Give again, word for word, each line below starting at the one that contains "#[export] Instance partition_eq_dec" and ending at the one that contains "(cpu gpu : Z)".

RECORDS FOR THIS TASK:
★ ★ ★

Lemma simple_policy_laws : PolicyLaws simple_policy.
Proof.
split. intros s c b l Hnd Hne Hb H. destruct s; simpl in H.
- injection H as <-. pose proof (default_select_spec c b Hnd Hne Hb) as (H1 & H2 & H3 & _).
  split; [done|done|lia|]. intros E. rewrite E in H3. simpl in H3.
  destruct c; [done|]. simpl in H3. lia.
- injection H as <-. apply take_ids_is_batch; [apply sorted_by_perm|done..].
- unfold spt_select in H. inv_ok. apply take_ids_is_batch; [by eapply sort_by_area_perm|done..].
- unfold lpt_select in H. inv_ok. apply take_ids_is_batch; [by eapply sort_by_area_perm|done..].
- injection H as <-. apply take_ids_is_batch; [apply sorted_by_perm|done..].
Qed.
End simple_instance.

(** The default policy fills the batch and serves as many users as fit: a
    batch of at least two slots holds an item of each of the first
    [batch_size] users of the round-robin candidate order. *)
Theorem default_policy_serves_users c batch_size :
  NoDup (ids c) → c ≠ [] → (2 <= batch_size)%Z →
  let r := DefaultPolicy.select c batch_size in
  length r = Z.to_nat batch_size `min` length c ∧
  ∀ u, u ∈ take (Z.to_nat batch_size) (dkeys (DefaultPolicy.by_user c)) →
    ∃ i, i ∈ c ∧ WorkflowItem.user_id i = u ∧ WorkflowItem.workflow_id i ∈ r.
Proof.
  intros Hnd Hne Hb r.
  pose proof (default_select_spec c batch_size Hnd Hne ltac:(lia)) as (_ & _ & H3 & H4).
  split; [done|]. intros u Hu. destruct (H4 Hb u Hu) as (w & Hw & Hwu).
  apply elem_of_of_user in Hwu as (i & Hi & Hui & <-). eauto.
Qed.
Definition hardware_from_signature (s : HardwareSignature) : option HardwareRequirements.t :=
  match s with
  | (None, None, None, None, None) => None
  | (cpu, memory, gpu, gpu_memory, gpu_model) =>
      Some (HardwareRequirements.mk cpu memory gpu gpu_memory gpu_model)
  end.

(** [pk_rest] is the optional sixth component, [requires_gpu]. *)
Record PartitionKey := PK {
  pk_principal : string;
  pk_token : option string;
  pk_credential : option string;
  pk_optimizer : string;
  pk_hardware : HardwareSignature;
  pk_rest : option bool;
}.

#[export] Instance partition_eq_dec : EqDecision PartitionKey.
Proof. solve_decision. Defined.

(** The key partitions are reseeded by: strings, the hardware tuple rendered
    with [str], then the GPU flag. *)
Definition str_of_Z (z : Z) : string :=
  if (z <? 0)%Z then "-" +:+ of_chars (decimal_chars (S (Z.to_nat (Z.log2 (- z)))) (- z))
  else of_chars (decimal_chars (S (Z.to_nat (Z.log2 z))) z).

Definition opt_str (x : option string) : string := str_or x "".

Definition hardware_texts (s : HardwareSignature) : list string :=
  let '(cpu, memory, gpu, gpu_memory, gpu_model) := s in
  let num x := match x with Some z => str_of_Z z | None => "" end in
  let txt x := match x with Some t => t | None => "" end in
  [num cpu; txt memory; num gpu; txt gpu_memory; txt gpu_model].

Definition partition_sort_key (p : PartitionKey) : list string * (list string * bool) :=
  ([pk_principal p; opt_str (pk_token p); opt_str (pk_credential p); pk_optimizer p],
   (hardware_texts (pk_hardware p), match pk_rest p with Some b => b | None => false end)).

Definition partition_key_lt :=
  lex_lt (λ a b, bool_decide (a = b)) (list_lt String.eqb str_ltb)
    (lex_lt (λ a b, bool_decide (a = b)) (list_lt String.eqb str_ltb)
       (λ a b, (negb a && b)%bool)).

(** ** Configuration and state *)

Module ManagerConfig.
Record t := mk {
quantums : perprio Z;
starvation_limit : Z;
default_optimizer_type : string;
cpu_worker_group_size : Z;
gpu_worker_group_size : Z;
unsatisfiable_dwell_observations : Z;
unsatisfiable_dwell_seconds : f64;
capacity_aware_selection : bool;
}.

(** The clamping of [__init__]. *)
Definition init (quantums : perprio Z) (starvation_limit : Z) (default_optimizer_type : string)
  (cpu gpu : Z) (dwell_observations : Z) (dwell_seconds : f64) (capacity_aware : bool) : t :=
mk quantums starvation_limit default_optimizer_type (Z.max 0 cpu) (Z.max 0 gpu)
   (Z.max 1 dwell_observations) (fmax2 fzero dwell_seconds) capacity_aware.
End ManagerConfig.

Module ReservationPayload.
Record t := mk {
selected_workflow_ids : list string;
miss_increment_targets : list string;
rr_partition_to_advance : option PartitionKey;
user_rr_priorities_to_advance : list Priority;
}.
End ReservationPayload.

★ ★ ★

ANSWER BOX:
#[export] Instance partition_eq_dec : EqDecision PartitionKey.
Proof. solve_decision. Defined.

(** The key partitions are reseeded by: strings, the hardware tuple rendered
    with [str], then the GPU flag. *)
Definition str_of_Z (z : Z) : string :=
  if (z <? 0)%Z then "-" +:+ of_chars (decimal_chars (S (Z.to_nat (Z.log2 (- z)))) (- z))
  else of_chars (decimal_chars (S (Z.to_nat (Z.log2 z))) z).

Definition opt_str (x : option string) : string := str_or x "".

Definition hardware_texts (s : HardwareSignature) : list string :=
  let '(cpu, memory, gpu, gpu_memory, gpu_model) := s in
  let num x := match x with Some z => str_of_Z z | None => "" end in
  let txt x := match x with Some t => t | None => "" end in
  [num cpu; txt memory; num gpu; txt gpu_memory; txt gpu_model].

Definition partition_sort_key (p : PartitionKey) : list string * (list string * bool) :=
  ([pk_principal p; opt_str (pk_token p); opt_str (pk_credential p); pk_optimizer p],
   (hardware_texts (pk_hardware p), match pk_rest p with Some b => b | None => false end)).

Definition partition_key_lt :=
  lex_lt (λ a b, bool_decide (a = b)) (list_lt String.eqb str_ltb)
    (lex_lt (λ a b, bool_decide (a = b)) (list_lt String.eqb str_ltb)
       (λ a b, (negb a && b)%bool)).

(** ** Configuration and state *)

Module ManagerConfig.
Record t := mk {
quantums : perprio Z;
starvation_limit : Z;
default_optimizer_type : string;
cpu_worker_group_size : Z;
gpu_worker_group_size : Z;
unsatisfiable_dwell_observations : Z;
unsatisfiable_dwell_seconds : f64;
capacity_aware_selection : bool;
}.

(** The clamping of [__init__]. *)
Definition init (quantums : perprio Z) (starvation_limit : Z) (default_optimizer_type : string)
  (cpu gpu : Z) (dwell_observations : Z) (dwell_seconds : f64) (capacity_aware : bool) : t :=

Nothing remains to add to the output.